Scott bounced back to the A-list in 2000 with the Oscar-winning epic Gladiator, and since then has had big hits with uneven Hannibal, savage war drama Black Hawk Down and his Robin Hood update. Prometheus, tentatively sold as a spin-off from Alien, created a huge buzz in 2012, then a lot of indignation. His Cormac McCarthy-penned thriller The Counselor didn't even get the buzz, flopping badly then turning cult movie.

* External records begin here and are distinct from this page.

(* ===== verification/Oracle.v ===== *)
(** * Oracle: scripted operating systems, for concrete runs of [build]

    A [Script] fixes how the operating system answers: which paths exist,
    how each child process ends, what [hdiutil attach] prints, whether the
    file-system calls and the metadata write succeed.  [oracle] turns a
    script into a [Handler], so that [exec] runs [build] on it and yields a
    trace and a result by computation.  The runs are used to show that the
    hypotheses of the pipeline's theorems are met by real executions, and
    to exhibit executions in which the code departs from the
    specification. *)

From Stdlib Require Import String.
From S2P Require Import Prelude Text Utf8 Paths Config Layout Attach Effects Build.

Local Open Scope N_scope.

Record Script := mkScript {
  sc_exists : path → bool;
  sc_status : Command → io ExitStatus;
  sc_output : Command → io Output;
  sc_fs : path → io unit;
  sc_alias : path → Result AliasInfo AliasError;
  sc_write : Result unit DsError;
}.

(** The answer of the scripted system to one command.  [fs::copy] returns
    the number of bytes copied; the pipeline never reads it. *)
Definition answer (sc : Script) {X} (c : Cmd X) : X :=
  match c in Cmd X return X with
  | PathExists p => sc_exists sc p
  | RemoveDirAll p => sc_fs sc p
  | CreateDirAll p => sc_fs sc p
  | RemoveFile p => sc_fs sc p
  | Symlink _ dst => sc_fs sc dst
  | FsCopy _ dst => match sc_fs sc dst with Ok _ => Ok 0 | Err e => Err e end
  | Status cmd => sc_status sc cmd
  | RunOutput cmd => sc_output sc cmd
  | AliasNew p => sc_alias sc p
  | AliasEncode i => Ok (alias_target i)
  | WriteDsStore _ _ => sc_write sc
  end.

Definition oracle (sc : Script) : Handler unit :=
  {| handle X c w := (answer sc c, w) |}.

(** The trace and the result of [m] on the scripted system. *)
Definition run_trace {A} (sc : Script) (m : Prog A) : trace := exec_trace (oracle sc) m ().
Definition run_outcome {A} (sc : Script) (m : Prog A) : Outcome A := exec_outcome (oracle sc) m ().

Lemma run_Run {A} (sc : Script) (m : Prog A) : Run m (run_trace sc m) (run_outcome sc m).
Proof. apply exec_Run. Defined.

(** ** Scripts *)

Definition exit_ok : io ExitStatus := Ok (Exited 0).
Definition exit_failure : io ExitStatus := Ok (Exited 1).

(** What [hdiutil attach] prints for the example volume: the bytes of the
    table. *)
Definition attach_stdout : bytes := as_bytes (render_attach example_rows).

Definition attach_output : io Output :=
  Ok {| status := Exited 0; stdout := attach_stdout; stderr := [] |}.

(** Everything works; nothing is there beforehand, not even the background
    and the icon the declaration names. *)
Definition happy : Script := {|
  sc_exists _ := false;
  sc_status _ := exit_ok;
  sc_output _ := attach_output;
  sc_fs _ := Ok ();
  sc_alias p := Ok {| alias_target := p |};
  sc_write := Ok ();
|}.

(** As [happy], with the background, the icon and leftovers of an earlier
    run present. *)
Definition furnished : Script := {|
  sc_exists _ := true;
  sc_status _ := exit_ok;
  sc_output _ := attach_output;
  sc_fs _ := Ok ();
  sc_alias p := Ok {| alias_target := p |};
  sc_write := Ok ();
|}.

(** As [sc], but the processes of [prog] whose first argument is [verb]
    end with exit status 1. *)
Definition failing_on (sc : Script) (prog verb : text) : Script := {|
  sc_exists := sc_exists sc;
  sc_status cmd :=
    if decide (program cmd = prog ∧ head (args cmd) = Some verb) then exit_failure
    else sc_status sc cmd;
  sc_output := sc_output sc;
  sc_fs := sc_fs sc;
  sc_alias := sc_alias sc;
  sc_write := sc_write sc;
|}.

Definition failing (prog verb : text) : Script := failing_on happy prog verb.

(** As [happy], but [hdiutil attach] prints nothing. *)
Definition silent_attach : Script := {|
  sc_exists _ := false;
  sc_status _ := exit_ok;
  sc_output _ := Ok {| status := Exited 1; stdout := []; stderr := [] |};
  sc_fs _ := Ok ();
  sc_alias p := Ok {| alias_target := p |};
  sc_write := Ok ();
|}.

(** As [happy], but every call that changes the file system fails. *)
Definition broken_fs : Script := {|
  sc_exists _ := false;
  sc_status _ := exit_ok;
  sc_output _ := attach_output;
  sc_fs _ := Err (OsError 13);
  sc_alias p := Ok {| alias_target := p |};
  sc_write := Ok ();
|}.

(** As [happy], but no alias can be made of the background. *)
Definition no_background : Script := {|
  sc_exists _ := false;
  sc_status _ := exit_ok;
  sc_output _ := attach_output;
  sc_fs _ := Ok ();
  sc_alias _ := Err (AliasFailure 2);
  sc_write := Ok ();
|}.

(** ** The example run *)

Definition example_env : Env :=
  {| env_temp_dir := str "/tmp"%string; env_pid := 4242 |}.

Definition example_out : path := Eval vm_compute in str "dist/Example.dmg"%string.

(** [build] on the example, with the layout library that never fails. *)
Definition example_build : Prog (Result unit Error) :=
  build (api := total_api) example_env example_config example_out.

(** A shortcut to the applications folder, as a link item. *)
Definition link_items : list DmgContent := [
  {| c_x := 300; c_y := 100; c_type := type_link;
     c_path := str "/Applications"%string; c_name := None |} ].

Exodus: Gods and Kings was a controversial Biblical epic, but a success at the box office, as was sci-fi survival tale The Martian.

Alien Covenant was the second in his sci-fi prequel trilogy, but did not go down well with fans, while All the Money in the World was best known for the behind the scenes troubles it overcame. Incredibly, in his eighty-fourth year he was as busy as he always was, with one flop in The Last Duel and one hit in House of Gucci keeping him in the public eye, not to mention a Blade Runner television series in the offing. Brother to the more commercial, less cerebral Tony Scott.